There is a bright crescent moon as we head back to the vehicle. Our next stop is Tane Mahuta. It’s a short drive and a short walk. Only 10 mins return from the road. It is very dark by now. People are flashing their torches around willy nilly and there’s nowhere to look to avoid someone’s torch shinging in your eyes. Aggah. I wander a short way into the darkness of the path to wait, but this makes Tarf a bit nervous. Finally we head in a short way before again our indulgence is requested and the song is commenced for the approach to this forest god. The distinction between the physical representation of Tane Mahuta and the spirit god Tane Mahuta has been explained before we set out.

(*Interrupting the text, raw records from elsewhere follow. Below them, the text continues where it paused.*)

(* ===== verification/TegraProps.v ===== *)
(** * Properties of mount specs on Tegra systems *)
From S2P Require Import Prelude GoStrings Glob Lookup DriverRoot ProcInfo Discover DiscoverDriver Tegra.

(** The paths of a type. *)
Definition paths_of (m : specs_map) (t : string) : list string := default [] (m !! t).

Lemma apply_nil f : apply f [] = [].
Proof. by destruct f. Qed.

Lemma paths_filter_types f m t :
  paths_of (filter_types f m) t = match f !! t with None => paths_of m t | Some flt => apply flt (paths_of m t) end.
Proof.
  unfold paths_of, filter_types. rewrite map_lookup_imap.
  destruct (m !! t) as [ps|]; simpl; destruct (f !! t) as [flt|]; simpl; rewrite ?apply_nil; try done.
  destruct ps; simpl; by rewrite ?apply_nil.
Qed.

Lemma paths_merge a b t : paths_of (merge_into a b) t = paths_of a t ++ paths_of b t.
Proof.
  unfold paths_of, merge_into. rewrite lookup_union_with.
  destruct (a !! t), (b !! t); simpl; by rewrite ?app_nil_r.
Qed.

Lemma paths_ignore_symlinks ps m t :
  paths_of (ignore_symlinks ps m) t
  = if String.eqb t MountSpecSym then List.filter (fun n => negb (ignore_match ps n)) (paths_of m t) else paths_of m t.
Proof.
  unfold paths_of, ignore_symlinks. destruct (String.eqb_spec t MountSpecSym) as [->|Hne].
  - rewrite lookup_alter_eq. by destruct (m !! MountSpecSym).
  - by rewrite lookup_alter_ne.
Qed.

Lemma get_update f l s : l < length s -> get (update f l s) l = f (get s l).
Proof. intros Hl. unfold get, update. by rewrite list_lookup_insert_eq. Qed.
Lemma get_alloc m s : get (alloc m s).2 (alloc m s).1 = m.
Proof. unfold get, alloc. simpl. by rewrite lookup_app_r, Nat.sub_diag. Qed.
Lemma get_app s1 s2 l : l < length s1 -> get (s1 ++ s2) l = get s1 l.
Proof. intros Hl. unfold get. by rewrite lookup_app_l. Qed.

(** A path pattern without special characters matches itself. *)
Lemma pattern_plain p x : string_all plain_char p = true -> has_prefix p "**/" = false ->
  pathPattern_MatchString p x = String.eqb x p.
Proof.
  intros Hp Hs. unfold pathPattern_MatchString. rewrite Hs. apply eq_bool_prop_intro. split; intros H.
  - apply Is_true_true. apply String.eqb_eq. by apply matches_plain, Is_true_true.
  - apply Is_true_true, matches_plain; [done|]. by apply String.eqb_eq, Is_true_true.
Qed.

Definition other_type (t : string) : Prop := t = MountSpecDir \/ t = MountSpecLib \/ t = MountSpecSym.

Lemma paths_OnlyDeviceNodes m :
  let m' := filter_types (<[MountSpecDir := removeAll]> (<[MountSpecLib := removeAll]> {[MountSpecSym := removeAll]})) m in
  paths_of m' MountSpecDev = paths_of m MountSpecDev /\ forall t, other_type t -> paths_of m' t = [].
Proof.
  cbv zeta. split.
  - rewrite paths_filter_types. by simplify_map_eq.
  - intros t Ht. rewrite paths_filter_types. destruct Ht as [-> |[-> | ->]]; by simplify_map_eq.
Qed.

Lemma insert_get m l s : l < length s -> get (<[l := m]> s) l = m.
Proof. intros Hl. unfold get. by rewrite list_lookup_insert_eq. Qed.
Lemma insert_get_ne m l l' s : l <> l' -> get (<[l := m]> s) l' = get s l'.
Proof. intros Hl. unfold get. by rewrite list_lookup_insert_ne. Qed.
Lemma update_update f g l (s : Store) : l < length s -> update g l (update f l s) = <[l := g (f (get s l))]> s.
Proof. intros Hl. unfold update. by rewrite insert_get, list_insert_insert_eq. Qed.

Definition device_map (dn : list string) : specs_map := {[MountSpecDev := dn]}.

Lemma paths_Without dn m :
  Forall (fun p => string_all plain_char p = true /\ has_prefix p "**/" = false) dn ->
  let m' := filter_types (filters_of (device_map dn)) m in
  paths_of m' MountSpecDev = List.filter (fun d => negb (bool_decide (d ∈ dn))) (paths_of m MountSpecDev)
  /\ forall t, other_type t -> paths_of m' t = paths_of m t.
Proof.
  intros Hdn. cbv zeta. unfold filters_of, device_map. rewrite map_fmap_singleton. split.
  - rewrite paths_filter_types, lookup_singleton_eq. simpl. apply filter_ext. intros d. f_equal.
    induction Hdn as [|p dn [Hp Hs] Hdn IH]; simpl; [done|]. rewrite pattern_plain, IH by done.
    destruct (String.eqb_spec d p) as [->|Hne]; simpl.
    + symmetry. apply bool_decide_eq_true. left.
    + apply bool_decide_ext. rewrite elem_of_cons. naive_solver.
  - intros t Ht. rewrite paths_filter_types. by destruct Ht as [-> |[-> | ->]].
Qed.

Lemma paths_WithoutRegular m :
  let m' := filter_types {[MountSpecDev := matcherAsFilter regular_device_node]} m in
  paths_of m' MountSpecDev = List.filter (fun d => negb (regular_device_node d)) (paths_of m MountSpecDev)
  /\ forall t, other_type t -> paths_of m' t = paths_of m t.
Proof.
  cbv zeta. split; [by rewrite paths_filter_types, lookup_singleton_eq|].
  intros t Ht. rewrite paths_filter_types. by destruct Ht as [-> |[-> | ->]].
Qed.

Lemma filter_filter {A} (f g : A -> bool) l : List.filter f (List.filter g l) = List.filter (fun x => g x && f x) l.
Proof. induction l as [|x l IH]; simpl; [done|]. destruct (g x); simpl; [destruct (f x)|]; by rewrite IH. Qed.

(** The device nodes that a generator of the mode keeps of a list. *)
Definition mode_devices (mode : csvGeneratorMode) (devs : list string) : list string :=
  match mode with
  | dGPUGeneratorMode =>
      List.filter (fun d => negb (regular_device_node d) && negb (bool_decide (d ∈ control_nodes))) devs
  | iGPUGeneratorMode => List.filter (fun d => negb (bool_decide (d ∈ ["/dev/nvidia1"]))) devs
  | noGeneratorMode => devs
  end.
Definition mode_extra (mode : csvGeneratorMode) : list string :=
  match mode with iGPUGeneratorMode => ["/dev/nvidia2"] | _ => [] end.

(** The source that [deviceNodeMountSpecs] builds over the map at [l]. *)
Definition mode_source (mode : csvGeneratorMode) (l : loc) : typer :=
  let base := Transformed [Some OnlyDeviceNodes] (Raw l) in
  match mode with
  | dGPUGeneratorMode => Transformed [Some WithoutRegularDeviceNodes; Some (Without (Raw (S l)))] base
  | iGPUGeneratorMode => Collection [Some (Transformed [Some (Without (Raw (S l)))] base); Some (Raw (S (S l)))]
  | noGeneratorMode => base
  end.
Definition mode_maps (mode : csvGeneratorMode) : list specs_map :=
  match mode with
  | dGPUGeneratorMode => [device_map control_nodes]
  | iGPUGeneratorMode => [device_map ["/dev/nvidia1"]; device_map ["/dev/nvidia2"]]
  | noGeneratorMode => []
  end.
Definition mode_store (mode : csvGeneratorMode) (l : loc) (m : specs_map) (s : Store) : Prop :=
  l < length s /\ get s l = m
  /\ forall i mi, mode_maps mode !! i = Some mi -> l + S i < length s /\ get s (l + S i) = mi.

Lemma eval_mode mode l m s : mode_store mode l m s ->
  let '(l', s') := eval (mode_source mode l) s in
  paths_of (get s' l') MountSpecDev = mode_devices mode (paths_of m MountSpecDev) ++ mode_extra mode
  /\ (forall t, other_type t -> paths_of (get s' l') t = [])
  /\ exists m', mode_store mode l m' s' /\ paths_of m' MountSpecDev = mode_devices mode (paths_of m MountSpecDev).
Proof.
  intros (Hl & Hm & Hi). destruct (paths_OnlyDeviceNodes m) as [Hd Ho]. set (m1 := filter_types _ m) in *.
  assert (Hplain : forall dn, bool_decide (Forall (fun p => string_all plain_char p = true
    /\ has_prefix p "**/" = false) dn) = true -> Forall (fun p => string_all plain_char p = true
    /\ has_prefix p "**/" = false) dn) by (intros dn; apply bool_decide_eq_true).
  destruct mode; unfold mode_source.
  - destruct (Hi 0 _ eq_refl) as [Hc1 Hc2]. rewrite Nat.add_1_r in Hc1, Hc2.
    cbn [eval Apply OnlyDeviceNodes WithoutRegularDeviceNodes Without].
    rewrite !(update_update _ _ l s), Hm by done. fold m1.
    destruct (paths_WithoutRegular m1) as [Hr1 Hr2]. set (m2 := filter_types _ m1) in *.
    rewrite insert_get_ne, Hc2 by lia. unfold update. rewrite !(insert_get m2 l s), list_insert_insert_eq by done.
    destruct (paths_Without control_nodes m2) as [Hw1 Hw2]; [apply Hplain; reflexivity|].
    set (m3 := filter_types _ m2) in *. rewrite insert_get by done.
    assert (Hdev : paths_of m3 MountSpecDev = mode_devices dGPUGeneratorMode (paths_of m MountSpecDev)).
    { rewrite Hw1, Hr1, Hd. apply filter_filter. }
    split; [by rewrite app_nil_r|]. split; [intros t Ht; by rewrite Hw2, Hr2, Ho|].
    exists m3. split; [|done]. split; [by rewrite length_insert|]. split; [by apply insert_get|].
    intros i mi Hmi. destruct (Hi i mi Hmi). rewrite length_insert, insert_get_ne by lia. done.
  - destruct (Hi 0 _ eq_refl) as [Hc1 Hc2], (Hi 1 _ eq_refl) as [Hx1 Hx2].
    rewrite Nat.add_1_r in Hc1, Hc2. replace (l + 2) with (S (S l)) in Hx1, Hx2 by lia.
    cbn [eval Apply OnlyDeviceNodes Without]. rewrite Hc2, !(update_update _ _ l s), Hm by done. fold m1.
    destruct (paths_Without ["/dev/nvidia1"] m1) as [Hw1 Hw2]; [apply Hplain; reflexivity|].
    set (m2 := filter_types _ m1) in *. rewrite insert_get by done. rewrite insert_get_ne, Hx2 by lia.
    set (mr := merge_into _ _). rewrite (surjective_pairing (alloc _ _)).
    cbn beta iota. rewrite get_alloc. unfold mr. split.
    { rewrite !paths_merge, Hw1, Hd. done. }
    split.
    { intros t Ht. rewrite !paths_merge, Hw2, Ho by done. by destruct Ht as [-> |[-> | ->]]. }
    exists m2. split; [|by rewrite Hw1, Hd]. unfold alloc. cbn [snd]. split; [rewrite length_app, length_insert; lia|].
    split; [rewrite get_app by (rewrite length_insert; lia); by apply insert_get|].
    intros i mi Hmi. destruct (Hi i mi Hmi). rewrite length_app, length_insert. split; [lia|].
    rewrite get_app by (rewrite length_insert; lia). rewrite insert_get_ne by lia. done.
  - cbn [eval Apply OnlyDeviceNodes]. unfold update. rewrite Hm. fold m1. rewrite insert_get by done.
    split; [by rewrite app_nil_r|]. split; [done|]. exists m1. split; [|done].
    split; [by rewrite length_insert|]. split; [by apply insert_get|]. intros i mi Hmi. done.
Qed.

(** The device nodes of a generated device: those of the CSV files without
    those of other GPUs, as its mode asks, and no mounts or symlinks. The
    source gives the same when it is evaluated again, although the first
    evaluation has changed the map of the CSV files. *)
Theorem deviceNodeMountSpecs_spec `{HostFiles} files mode s :
  let devs := paths_of (specs_of_files files) MountSpecDev in
  let '(t, s1) := deviceNodeMountSpecs files mode s in
  let '(l, s2) := eval t s1 in
  let '(l', s3) := eval t s2 in
  paths_of (get s2 l) MountSpecDev = mode_devices mode devs ++ mode_extra mode
  /\ (forall ty, other_type ty -> paths_of (get s2 l) ty = [])
  /\ forall ty, ty = MountSpecDev \/ other_type ty -> paths_of (get s3 l') ty = paths_of (get s2 l) ty.
Proof.
  cbv zeta. set (m := specs_of_files files).
  assert (Hsrc : exists s1, deviceNodeMountSpecs files mode s = (mode_source mode (length s), s1)
    /\ mode_store mode (length s) m s1).
  { exists (s ++ m :: mode_maps mode). split.
    - unfold deviceNodeMountSpecs, MountSpecsFromCSVFiles, alloc. fold m. cbn beta iota zeta.
      destruct mode; unfold DeviceNodes, alloc; cbn beta iota zeta;
        rewrite ?length_app; simpl; rewrite <- ?app_assoc, ?Nat.add_1_r, ?Nat.add_assoc; try done.
    - split; [rewrite length_app; simpl; lia|]. split.
      + unfold get. by rewrite lookup_app_r, Nat.sub_diag by lia.
      + intros i mi Hmi. pose proof (lookup_lt_Some _ _ _ Hmi). split; [rewrite length_app; simpl; lia|].
        unfold get. rewrite lookup_app_r by lia. replace (length s + S i - length s) with (S i) by lia.
        simpl. by rewrite Hmi. }
  destruct Hsrc as (s1 & -> & Hs1). pose proof (eval_mode mode _ m s1 Hs1) as H1.
  destruct (eval _ s1) as [l s2]. destruct H1 as (Hd & Ho & m' & Hs2 & Hm').
  pose proof (eval_mode mode _ m' s2 Hs2) as H2. destruct (eval _ s2) as [l' s3].
  destruct H2 as (Hd' & Ho' & _). split; [done|]. split; [done|]. intros ty [->|Hty].
  - rewrite Hd', Hd, Hm'. f_equal. destruct mode; simpl; [| |done]; rewrite filter_filter;
      apply filter_ext; intros d; by rewrite andb_diag.
  - by rewrite Ho', Ho.
Qed.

When we arrive spotlights are used to illuminate this comparatively young, magnificent giant. 2000 years of life. He looks half the age of Te Manua Ngahere too.. He is much taller, but not as broad. 13m circumpherence but where Te manua Ngahere is only 10 m to the first branch and 30m in entirety. Tane Mahuta is 17 m to the first branch and 50 metres tall. He is magnificent.
For the benefit of those who have not heard the story of creation, of Sky father and earth mother and Tane Mahuta’s prizing apart of his parents by resting his shoulders on the earth and pushing sky father upward with his mighty legs, this story is imparted. Tane Mahuta and kauri generally are considered by maori to be the pillars holding up the sky. A possum crashes and screams in the forest behind us. We sit in respectful silence as a prayer is sung.
Finally we move off. It’s after 10pm before we start the trip back to deliver everyone to their accommodation. 11 before we are heading inside to hit the sack. It's been a great way to explore Waipoua Forest. Highly Recommended.